Conheady, H. (2020). Evaluating the Impact of a Web-Based Acceptance & Commitment Therapy Intervention on Mental Health Skills in University Students. (Unpublished Doctoral thesis, City, University of London)


Objective Transdiagnostic web-based Acceptance and Commitment Therapy (ACT) interventions have been shown to be effective in improving mental health outcomes in university students in the USA (Levin, Haeger, & Cruz, 2019), Australia (Viskovich & Pakenham, 2018), and Finland (Rasanen, Lappalainen, Muotka, Tolvanen, & Lappalainen, 2016). However, these interventions have not yet been evaluated in the UK, where university students are experiencing a mental health crisis (The Insight Network, 2019). This study evaluated a transdiagnostic web-based ACT self-help intervention called LifeToolbox designed specifically for university students.

Method A total of 112 undergraduate (22%) and postgraduate (78%) students attending university in the UK were randomised to the immediate treatment (ACT) or waiting-list control (WLC) condition with online self-report assessments at baseline and two further timepoints.

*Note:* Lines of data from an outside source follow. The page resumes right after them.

(** X20: For a file [stem.ext], with or without a directory in front, where
    [ext] has no dot, neither part has a "/" and [stem] is not made of
    dots only: the header file is [Img_<stem>_<ext>.h], the name written
    as [_FILENAME] is [stem], and the base of the defines is [IMG_]
    followed by [stem] with every "-" turned into "_".  The hyphens stay
    in the file name. *)
Theorem header_names dir stem ext :
  contains "/" stem = false -> contains "/" ext = false ->
  contains "." ext = false -> has_other "." stem = true ->
  let name := stem +:+ String "." ext in
  get_h_filename name = ("Img_" +:+ stem +:+ "_" +:+ ext +:+ ".h", stem)
  /\ get_h_filename (dir +:+ String "/" name) = get_h_filename name
  /\ get_h_define name = "IMG_" +:+ replace "-" "_" stem
  /\ get_h_define (dir +:+ String "/" name) = get_h_define name.
Proof.
  intros Hs He Hd Ho name.
  assert (contains "/" name = false) as Hn.
  { unfold name. rewrite contains_app, Hs. cbn [contains orb].
    by rewrite He. }
  unfold get_h_filename, get_h_define. cbv zeta.
  rewrite basename_dir, basename_plain by done.
  unfold name. rewrite splitext_dot by done. cbn [fst snd replace].
  rewrite decide_True by done.
  rewrite (replace_absent "." "" ext Hd). by repeat split.
Qed.

Lemma header_names_witness :
  let name := "my-logo.v2" +:+ String "." "png" in
  get_h_filename name
  = ("Img_" +:+ "my-logo.v2" +:+ "_" +:+ "png" +:+ ".h", "my-logo.v2")
  /\ get_h_filename ("imgs/2024" +:+ String "/" name) = get_h_filename name
  /\ get_h_define name = "IMG_" +:+ replace "-" "_" "my-logo.v2"
  /\ get_h_define ("imgs/2024" +:+ String "/" name) = get_h_define name.
Proof. apply (header_names "imgs/2024" "my-logo.v2" "png"); reflexivity. Defined.
Record Request := {
  req_verb : Verb;
  req_path : list string;
  req_query_query : option string;
  req_json : PartialMessage
}.

Definition verb_eqb (a b : Verb) : bool :=
  match a, b with
  | VGet, VGet | VPost, VPost | VPut, VPut | VDelete, VDelete => true
  | _, _ => false
  end.

(** The routes, in the order of their registration in the source. *)
Definition routes : list (Verb * list Segment * Handler) :=
  [ (VPost, [Literal "messages"], CreateHandler);
    (VGet, [Literal "messages"], ListHandler);
    (VGet, [Literal "messages"; Named], GetHandler);
    (VPut, [Literal "messages"; Named], UpdateHandler);
    (VDelete, [Literal "messages"; Named], DeleteHandler);
    (VGet, [Literal "messages"; Literal "search"], SearchHandler) ].

(** Matching of a path against a pattern; the result is the value of the
    parameter, when the pattern has one. *)
Fixpoint match_path (pattern : list Segment) (path : list string)
    : option (option string) :=
  match pattern, path with
  | [], [] => Some None
  | Literal name :: pattern', segment :: path' =>
      if String.eqb (lower_ascii name) (lower_ascii segment)
      then match_path pattern' path'
      else None
  | Named :: pattern', segment :: path' =>
      if truthy segment then
        match match_path pattern' path' with
        | Some _ => Some (Some segment)
        | None => None
        end
      else None
  | _, _ => None
  end.

(** The first route, in registration order, that matches the request. *)
Fixpoint first_match (table : list (Verb * list Segment * Handler))
    (req : Request) : option (Handler * option string) :=
  match table with
  | [] => None
  | (verb, pattern, handler) :: table' =>
      if verb_eqb verb (req_verb req) then
        match match_path pattern (req_path req) with
        | Some param => Some (handler, param)
        | None => first_match table' req
        end
      else first_match table' req
  end.
(** C9. On a body whose [error] is a non-empty mapping, a missing
    [code] raises [KeyError('code')] and, with a [code], a missing
    [message] raises [KeyError('message')] whatever the code is; a
    [KeyError] is no [WyscoutAPIError]. *)
Theorem parse_response_missing_key_raises_KeyError
    (response : Response) (content e : dict pyval) :
  Response_json response = Return (PDict content) ->
  dict_lookup "error" content = Some (PDict e) ->
  e <> [] ->
  (dict_lookup "code" e = None ->
   _parse_response response = Raise (KeyError "code"))
  /\ (forall code : pyval,
        dict_lookup "code" e = Some code ->
        dict_lookup "message" e = None ->
        _parse_response response = Raise (KeyError "message"))
  /\ (forall key : string, is_WyscoutAPIError (KeyError key) = false).
Proof.
  intros Hjson Hget Hne.
  assert (Htruthy : truthy (PDict e) = true) by (destruct e; [contradiction | reflexivity]).
  rewrite (parse_response_error response content (PDict e) Hjson Hget Htruthy).
  unfold raise_for_error, py_getitem. simpl.
  repeat split.
  - intros Hcode. rewrite Hcode. reflexivity.
  - intros code Hcode Hmsg. rewrite Hcode, Hmsg. simpl.
    destruct (py_eq_int code 401); [reflexivity |].
    destruct (py_eq_int code 400); [reflexivity |].
    destruct (py_eq_int code 429); reflexivity.
Qed.

(** A body that is no mapping, or a mapping with no truthy [error], is
    returned as it is. *)
Lemma parse_response_returns_body (response : Response) (body : pyval) :
  Response_json response = Return body ->
  (exists items : list pyval, body = PList items)
  \/ (exists d : dict pyval,
        body = PDict d
        /\ (dict_lookup "error" d = None
            \/ exists e : pyval, dict_lookup "error" d = Some e /\ truthy e = false)) ->
  _parse_response response = Return body.
Proof.
  intros Hjson Hbody. unfold _parse_response. rewrite Hjson. simpl.
  destruct Hbody as [[items ->] | [d [-> [Hnone | [e [Hsome Hfalsy]]]]]]; simpl.
  - reflexivity.
  - rewrite Hnone. reflexivity.
  - rewrite Hsome, Hfalsy. reflexivity.
Qed.

End Classification.

(** ** Dictionaries and the query string *)

Lemma dict_value_unique {V : Type} (d : dict V) (k : string) (v v' : V) :
  NoDup (dict_keys d) -> In (k, v) d -> In (k, v') d -> v = v'.
Proof.
  unfold dict_keys.
  induction d as [| [k0 v0] d IH]; simpl; intros Hnd Hv Hv'.
  - contradiction.
  - inversion Hnd as [| ? ? Hnotin Hnd']; subst.
    destruct Hv as [Hv | Hv], Hv' as [Hv' | Hv'].
    + congruence.
    + inversion Hv; subst. exfalso. apply Hnotin.
      change k with (fst (k, v')). now apply in_map.
    + inversion Hv'; subst. exfalso. apply Hnotin.
      change k with (fst (k, v)). now apply in_map.
    + now apply IH.
Qed.

Lemma query_entries_in (params : dict pyval) (k : string) (v : pyval) :
  In (k, v) (query_entries params) <-> In (k, v) params /\ v <> PNone.
Proof.
  unfold query_entries. rewrite filter_In. simpl.
  split; intros [Hin Hv]; split; try assumption.
  - intros ->. discriminate.
  - destruct v; try reflexivity. contradiction.
Qed.

(* ------------------------------------------------------------------ *)
(** ** The loader and the facade, for all collaborators *)

Section Loader.

Context `{C : Collaborators}.

Import WyscoutAPILoader.

(** ** The parameter loop *)

Lemma fold_left_unchanged {A B : Type} (f : A -> B -> A) (l : list B) (a : A) :
  (forall x y, f x y = x) -> fold_left f l a = a.
Proof.
  intros Hf. revert a.
  induction l as [| y l IH]; intros a; simpl.
  - reflexivity.
  - rewrite Hf. apply IH.
Qed.

(** No key of [**params] is a [bool], so the loop changes nothing. *)
Lemma convert_bools_id (params : dict pyval) : convert_bools params = params.
Proof.
  unfold convert_bools. apply fold_left_unchanged.
  intros ps [param val]. reflexivity.
Qed.

(** ** One call, step by step *)

Lemma get_route_json_steps (self : WyscoutAPILoader.t) (route : list segment)
    (params : dict pyval) (tr : list event) :
  get_route_json self route params tr
  = (result_bind (requests_get (_url self route) (headers self) params) _parse_response,
     tr ++ call_events self route params).
Proof.
  unfold get_route_json. rewrite convert_bools_id.
  unfold bind, with_limiter, http_get, bind, emit, lift, call_events.
  destruct (requests_get (_url self route) (headers self) params) as [r | e]; simpl;
    rewrite <- !app_assoc; reflexivity.
Qed.

(** C3. When the decoded body is a list, or a mapping whose [error] is
    absent or falsy, [get_route_json] returns that body. *)
Theorem get_route_json_returns_body_verbatim
    (self : WyscoutAPILoader.t) (route : list segment) (params : dict pyval)
    (response : Response) (body : pyval) (tr : list event) :
  requests_get (_url self route) (headers self) params = Return response ->
  Response_json response = Return body ->
  (exists items : list pyval, body = PList items)
  \/ (exists d : dict pyval,
        body = PDict d
        /\ (dict_lookup "error" d = None
            \/ exists e : pyval, dict_lookup "error" d = Some e /\ truthy e = false)) ->
  fst (get_route_json self route params tr) = Return body.
Proof.
  intros Hget Hjson Hbody.
  rewrite get_route_json_steps, Hget. simpl.
  now apply parse_response_returns_body.
Qed.

(** ** What is sent *)

(** C4. [get_route_json] hands its [params] to the HTTP client as they
    are, and in the query string the client builds from them no entry
    has the value [None]: every other entry is there, and the key of a
    [None] entry is not. *)
Theorem none_params_left_out_of_query
    (self : WyscoutAPILoader.t) (route : list segment) (params : dict pyval)
    (tr : list event) :
  snd (get_route_json self route params tr) = tr ++ call_events self route params
  /\ (forall k : string, ~ In (k, PNone) (query_entries params))
  /\ (forall (k : string) (v : pyval),
        In (k, v) params -> v <> PNone -> In (k, v) (query_entries params))
  /\ (forall k : string,
        NoDup (dict_keys params) ->
        In (k, PNone) params ->
        ~ In k (dict_keys (query_entries params))).
Proof.
  rewrite get_route_json_steps. simpl.
  split; [reflexivity |]. split; [| split].
  - intros k Hin. apply query_entries_in in Hin. now destruct Hin.
  - intros k v Hin Hv. apply query_entries_in. now split.
  - intros k Hnd Hnone Hkey.
    unfold dict_keys in Hkey. apply in_map_iff in Hkey.
    destruct Hkey as [[k' v] [Hk Hin]]. simpl in Hk. subst k'.
    apply query_entries_in in Hin. destruct Hin as [Hin Hv].
    apply Hv. exact (dict_value_unique params k v PNone Hnd Hin Hnone).
Qed.

(** C1, as the code has it. [competition_seasons(id, active=b)] sends
    the Python boolean itself: the value of [active] in the request is
    [PBool b], in the query entries too, and not the string [true] or
    [false], whatever [json.dumps] is. *)
Theorem competition_seasons_sends_python_bool
    (client : APIClient.t) (competition_id : segment) (b : bool) (tr : list event) :
  let sent := [("active", PBool b); ("details", PNone); ("fetch", PNone)] in
  snd (APIClient.competition_seasons client competition_id (PBool b) PNone PNone tr)
  = tr ++ call_events (APIClient.loader client)
            [SegStr "competitions"; competition_id; SegStr "seasons"] sent
  /\ query_entries sent = [("active", PBool b)]
  /\ PBool b <> PStr (if b then "true" else "false").
Proof.
  intros sent. unfold APIClient.competition_seasons.
  rewrite get_route_json_steps. simpl.
  repeat split. discriminate.
Qed.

A waitlist crossover design was used such that participants in the WLC condition transferred to the active arm following the second assessment. Primary outcomes assessed: academic distress, alcohol use, generalised anxiety, depression, eating concerns, hostility, self-compassion, social anxiety and overall distress. Processes assessed: cognitive defusion, mindful awareness, psychological inflexibility, valued living, and self-compassion.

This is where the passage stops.